Showing pictures of her massive landscape art, exhibit installations and architectural designs, Lin articulated an artistic theory that aims to force people to see the land and water around them in new ways. Her work plays on topography and waterways, maps and mountains. Using pins laid out on a wall or floor, she maps out floodplains, river systems and estuaries.
“I want to make you aware of the natural world around you; I also want to make you look at things you cannot see,” she told the audience gathered at Nott Memorial.
For a project at the California Academy of Science, Lin made a metal framework of the San Francisco Bay in relief and hung it above a patio. An installation at the American Embassy in Beijing, China, maps the Yangtze River – though it is often confused with a dragon, she said. By emphasizing natural systems in an artistic way, she aims to make people expand their perspective of the natural world in which they exist.
“I’m trying to get you to see a river as a unified organic whole,” she said. “We know our point on the river, but how often are we thinking about what is above and below us?”

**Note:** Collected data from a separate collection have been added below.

(** * PennyLane-Lightning: math kernel utilities and error reporting

    A shallow embedding of [pennylane_lightning/src/util/Util.hpp] and
    [pennylane_lightning/src/util/Error.hpp], and the properties of the
    kernels proved over it.

    Conventions of the embedding.
    - [size_t] is a 64-bit unsigned integer: a [Z] in [0, 2^64) whose
      additions and multiplications wrap ([SizeT.add], [SizeT.mul]).
    - A C++ call either returns, throws, or has undefined behaviour (an
      access outside a buffer, a division by zero); [outcome] records which.
    - A buffer reached through a [const] pointer is a list that is only read;
      the output buffer is threaded through the kernel as state.  A null
      output pointer is [None].
    - The kernels are those of the build without the accelerated library
      ([USE_CBLAS] is 0, as [ENABLE_BLAS] is [OFF] unless the build asks for
      it); the [cblas] routines of the other build are not part of the
      repository.
    - The scalar type [T] of [std::complex<T>] is abstract: the kernels are
      written over its operations, and the algebraic properties are proved
      when these operations form a commutative ring (exact arithmetic).
      Rounding of [float] and [double] is not part of the embedding.
    - Worker threads touch the shared state only in one atomic step each (the
      locked [result += s] of the inner product) or on disjoint rows (the
      matrix products), so a run of the workers is determined by the order in
      which they take their step: a schedule, a permutation of the worker
      indices.  Properties are proved for every schedule. *)

From Stdlib Require Import ZArith List Bool Lia String Ascii Permutation.
From Stdlib Require Import DecimalString.
From Stdlib Require Import Ring Ring_theory ZArithRing.
Import ListNotations.
Local Open Scope Z_scope.

(** ** Outcomes of a call *)

Inductive exception : Type :=
| invalid_argument (what_arg : string)
| LightningException (err_msg : string).

Inductive outcome (A : Type) : Type :=
| Ret (a : A)
| Throw (e : exception)
| Undefined
| OutOfFuel.

Arguments Ret {A} a.
Arguments Throw {A} e.
Arguments Undefined {A}.
Arguments OutOfFuel {A}.

Definition bind {A B : Type} (c : outcome A) (k : A -> outcome B) : outcome B :=
  match c with
  | Ret a => k a
  | Throw e => Throw e
  | Undefined => Undefined
  | OutOfFuel => OutOfFuel
  end.

Notation "x <- c ;; k" := (bind c (fun x => k))
  (at level 61, c at next level, right associativity).

(** ** [size_t] *)

Module SizeT.

Definition modulus : Z := 2 ^ 64.

Definition wrap (z : Z) : Z := z mod modulus.

Definition add (a b : Z) : Z := wrap (a + b).
Definition sub (a b : Z) : Z := wrap (a - b).
Definition mul (a b : Z) : Z := wrap (a * b).

Definition in_range (z : Z) : Prop := 0 <= z < modulus.

End SizeT.

(** ** Loops and buffers *)

(** [for (i = lo; i < hi; ++i) body]: the body runs [hi - lo] times (not at
    all when [hi <= lo]); [++i] cannot wrap since [i < hi]. *)
Fixpoint for_count {St : Type} (body : Z -> St -> outcome St)
  (i : Z) (count : nat) (s : St) : outcome St :=
  match count with
  | O => Ret s
  | S count' => s' <- body i s ;; for_count body (i + 1) count' s'
  end.

Definition for_ {St : Type} (lo hi : Z) (body : Z -> St -> outcome St) (s : St)
  : outcome St :=
  for_count body lo (Z.to_nat (hi - lo)) s.

(** [p[i]] for a pointer [p] to a buffer: undefined outside the buffer. *)
Definition load {A : Type} (p : list A) (i : Z) : outcome A :=
  if (0 <=? i) && (i <? Z.of_nat (List.length p)) then
    match nth_error p (Z.to_nat i) with
    | Some x => Ret x
    | None => Undefined
    end
  else Undefined.

Fixpoint update {A : Type} (p : list A) (i : nat) (x : A) : list A :=
  match p, i with
  | [], _ => []
  | _ :: p', O => x :: p'
  | y :: p', S i' => y :: update p' i' x
  end.

(** [p[i] = x]. *)
Definition store {A : Type} (p : list A) (i : Z) (x : A) : outcome (list A) :=
  if (0 <=? i) && (i <? Z.of_nat (List.length p)) then Ret (update p (Z.to_nat i) x)
  else Undefined.

(** Total reading of a buffer, used in statements. *)
Definition Znth {A : Type} (p : list A) (i : Z) (d : A) : A :=
  nth (Z.to_nat i) p d.

(** The indices [lo, lo + 1, ..., lo + count - 1]. *)
Fixpoint Zseq (lo : Z) (count : nat) : list Z :=
  match count with
  | O => []
  | S count' => lo :: Zseq (lo + 1) count'
  end.

Definition range (lo hi : Z) : list Z := Zseq lo (Z.to_nat (hi - lo)).

(** ** [partition] *)

(** [partition(n, data_size)].  The loop state is the vector [bnd] and [n1];
    [data_size / n] with [n == 0] is a division by zero. *)
Definition partition (n data_size : Z) : outcome (list Z) :=
  if n =? 1 then Ret [0; data_size]
  else if n =? 0 then Undefined
  else
    let d := data_size / n in
    st <- for_ 0 n
            (fun i '(bnd, n1) =>
               let n2 := SizeT.add n1 d in
               let n2 := if i =? n - 1 then data_size else n2 in
               Ret (bnd ++ [n2], n2))
            ([0], 0) ;;
    Ret (fst st).

(** Workers started with [std::thread] and joined: each worker takes the
    shared state once, in the order [sched] of their indices. *)
Fixpoint run_threads {St : Type} (worker : Z -> St -> outcome St)
  (sched : list Z) (s : St) : outcome St :=
  match sched with
  | [] => Ret s
  | i :: sched' => s' <- worker i s ;; run_threads worker sched' s'
  end.

(** ** Scalars and [std::complex<T>] *)

Class Scalar (T : Type) : Type := {
  zero : T;
  one : T;
  add : T -> T -> T;
  mul : T -> T -> T;
  sub : T -> T -> T;
  opp : T -> T
}.

Declare Scope scalar_scope.
Delimit Scope scalar_scope with T.
Infix "+" := add : scalar_scope.
Infix "*" := mul : scalar_scope.
Infix "-" := sub : scalar_scope.
Notation "- x" := (opp x) : scalar_scope.

Record complex (T : Type) : Type := Complex { real : T; imag : T }.

Arguments Complex {T} real imag.
Arguments real {T} c.
Arguments imag {T} c.

#[export] Instance Z_Scalar : Scalar Z := {
  zero := 0; one := 1; add := Z.add; mul := Z.mul; sub := Z.sub; opp := Z.opp
}.

Section Kernels.

Context {T : Type} `{Scalar T}.

Local Abbreviation C := (complex T).

(** [std::complex<T>{0, 0}], [operator+], [operator*] and [std::conj]. *)
Definition C0 : C := Complex zero zero.

Definition Cadd (a b : C) : C :=
  Complex (real a + real b)%T (imag a + imag b)%T.

Definition Cmul (a b : C) : C :=
  Complex (real a * real b - imag a * imag b)%T
          (real a * imag b + imag a * real b)%T.

Definition conj (a : C) : C := Complex (real a) (- imag a)%T.

(** [std::norm]: the squared magnitude. *)
Definition norm (a : C) : T := (real a * real a + imag a * imag a)%T.

Definition ConstMult (a b : C) : C :=
  Complex (real a * real b - imag a * imag b)%T
          (real a * imag b + imag a * real b)%T.

Definition ConstMultConj (a b : C) : C :=
  Complex (real a * real b + imag a * imag b)%T
          (- imag a * real b + real a * imag b)%T.

Definition ConstSum (a b : C) : C := Cadd a b.

(** *** Inner products (build without the accelerated library) *)

Definition DOTU_STD_CROSSOVER : Z := Z.shiftl 1 20.
Definition DOTC_STD_CROSSOVER : Z := Z.shiftl 1 20.

(** [_innerProd]: the local sum [s] over [l, r), then the locked
    [result += s]. *)
Definition _innerProd (v1 v2 : list C) (result : C) (l r : Z) : outcome C :=
  s <- for_ l r
         (fun i s => x <- load v1 i ;; y <- load v2 i ;;
                     Ret (Cadd s (Cmul x y)))
         C0 ;;
  Ret (Cadd result s).

Definition _innerProdC (v1 v2 : list C) (result : C) (l r : Z) : outcome C :=
  s <- for_ l r
         (fun i s => x <- load v1 i ;; y <- load v2 i ;;
                     Ret (Cadd s (Cmul (conj x) y)))
         C0 ;;
  Ret (Cadd result s).

(** [std::inner_product(v1, v1 + data_size, v2, init, op1, op2)]. *)
Definition std_inner_product (v1 v2 : list C) (data_size : Z) (init : C)
  (op1 op2 : C -> C -> C) : outcome C :=
  for_ 0 data_size
    (fun i acc => x <- load v1 i ;; y <- load v2 i ;; Ret (op1 acc (op2 x y)))
    init.

Definition innerProd (v1 v2 : list C) (data_size nthreads : Z)
  (sched : list Z) : outcome C :=
  let result := C0 in
  if data_size >? DOTU_STD_CROSSOVER then
    std_inner_product v1 v2 data_size C0 ConstSum ConstMult
  else
    bnd <- partition nthreads data_size ;;
    run_threads
      (fun i result =>
         l <- load bnd i ;; r <- load bnd (i + 1) ;;
         _innerProd v1 v2 result l r)
      sched result.

Definition innerProdC (v1 v2 : list C) (data_size nthreads : Z)
  (sched : list Z) : outcome C :=
  let result := C0 in
  if data_size >? DOTC_STD_CROSSOVER then
    std_inner_product v1 v2 data_size C0 ConstSum ConstMultConj
  else
    bnd <- partition nthreads data_size ;;
    run_threads
      (fun i result =>
         l <- load bnd i ;; r <- load bnd (i + 1) ;;
         _innerProdC v1 v2 result l r)
      sched result.

(** The overloads on [std::vector]: [data_size] is [v1.size()] and
    [nthreads] takes its default, 2. *)
Definition innerProd_vector (v1 v2 : list C) (sched : list Z) : outcome C :=
  innerProd v1 v2 (Z.of_nat (List.length v1)) 2 sched.

Definition innerProdC_vector (v1 v2 : list C) (sched : list Z) : outcome C :=
  innerProdC v1 v2 (Z.of_nat (List.length v1)) 2 sched.

(** *** Matrix-vector product *)

Definition _matrixVecProd (mat v_in v_out : list C) (m n left right : Z)
  (transpose : bool) : outcome (list C) :=
  if transpose then
    for_ left right
      (fun r v_out =>
         for_ 0 n
           (fun c v_out =>
              a <- load mat (SizeT.add (SizeT.mul c m) r) ;;
              x <- load v_in c ;;
              y <- load v_out r ;;
              store v_out r (Cadd y (Cmul a x)))
           v_out)
      v_out
  else
    for_ left right
      (fun r v_out =>
         for_ 0 n
           (fun c v_out =>
              a <- load mat (SizeT.add (SizeT.mul r n) c) ;;
              x <- load v_in c ;;
              y <- load v_out r ;;
              store v_out r (Cadd y (Cmul a x)))
           v_out)
      v_out.

(** [matrixVecProd]; [v_out] is [None] for a null pointer. *)
Definition matrixVecProd (mat v_in : list C) (v_out : option (list C))
  (m n nthreads : Z) (transpose : bool) (sched : list Z)
  : outcome (option (list C)) :=
  match v_out with
  | None => Ret None
  | Some out =>
      bnd <- partition nthreads m ;;
      out' <- run_threads
                (fun i out =>
                   l <- load bnd i ;; r <- load bnd (i + 1) ;;
                   _matrixVecProd mat v_in out m n l r transpose)
                sched out ;;
      Ret (Some out')
  end.

(** *** Transpose *)

Definition BLOCK_THRESHOLD : Z := 16.

(** The loops of the last branch of [CFTranspose]. *)
Definition transpose_block (mat mat_t : list C) (m n m1 m2 n1 n2 : Z)
  : outcome (list C) :=
  for_ m1 m2
    (fun r mat_t =>
       for_ n1 n2
         (fun s mat_t =>
            x <- load mat (SizeT.add (SizeT.mul r n) s) ;;
            store mat_t (SizeT.add (SizeT.mul s m) r) x)
         mat_t)
    mat_t.

(** [CFTranspose]: [fuel] bounds the number of passes through the label
    [tail], whether reached by a call or by [goto]. *)
Fixpoint CFTranspose (fuel : nat) (mat mat_t : list C)
  (m n m1 m2 n1 n2 : Z) : outcome (list C) :=
  match fuel with
  | O => OutOfFuel
  | S fuel' =>
      let r1 := SizeT.sub m2 m1 in
      let s1 := SizeT.sub n2 n1 in
      if (r1 >=? s1) && (r1 >? BLOCK_THRESHOLD) then
        let r2 := SizeT.add m1 m2 / 2 in
        mat_t' <- CFTranspose fuel' mat mat_t m n m1 r2 n1 n2 ;;
        CFTranspose fuel' mat mat_t' m n r2 m2 n1 n2
      else if s1 >? BLOCK_THRESHOLD then
        let s2 := SizeT.add n1 n2 / 2 in
        mat_t' <- CFTranspose fuel' mat mat_t m n m1 m2 n1 s2 ;;
        CFTranspose fuel' mat mat_t' m n m1 m2 s2 n2
      else transpose_block mat mat_t m n m1 m2 n1 n2
  end.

Her work with the natural world extends to landscape installations that play on ocean waves and sand dunes with large mounds of dirt covered in grass, creating public spaces that create new perspectives of pastureland and farm space.
“What happens if you walked in a field, but you’re literally two meters, three meters above the plane? How will that change you relationship to the field?” she said, displaying a picture of such a project. “And as it turns out, cows really like to be up above the field, so everyone was happy and the cows were happy.”
Toward the end of the presentation, Lin showed off her activist side, which naturally dovetails with her art and design. Through a series of art installations and a website – collectively dubbed “What is missing?” - Lin is diving head-first into the fight against global climate change and habitat destruction.
At her website, Lin aims to highlight – in visual and novel ways – the ways that society can begin to adopt methods for reducing carbon emissions and the negative impact of climate change.
The annual cost of beginning to combat climate change, for example, is only slightly more than what the world spends on tobacco products each year, and it is far less than annual outlays on alcoholic beverages.
“The fact is, nature is resilient if you give it a chance,” Lin said. “I’m not an expert - to me it’s about what can an artist do to frame it in a different way.”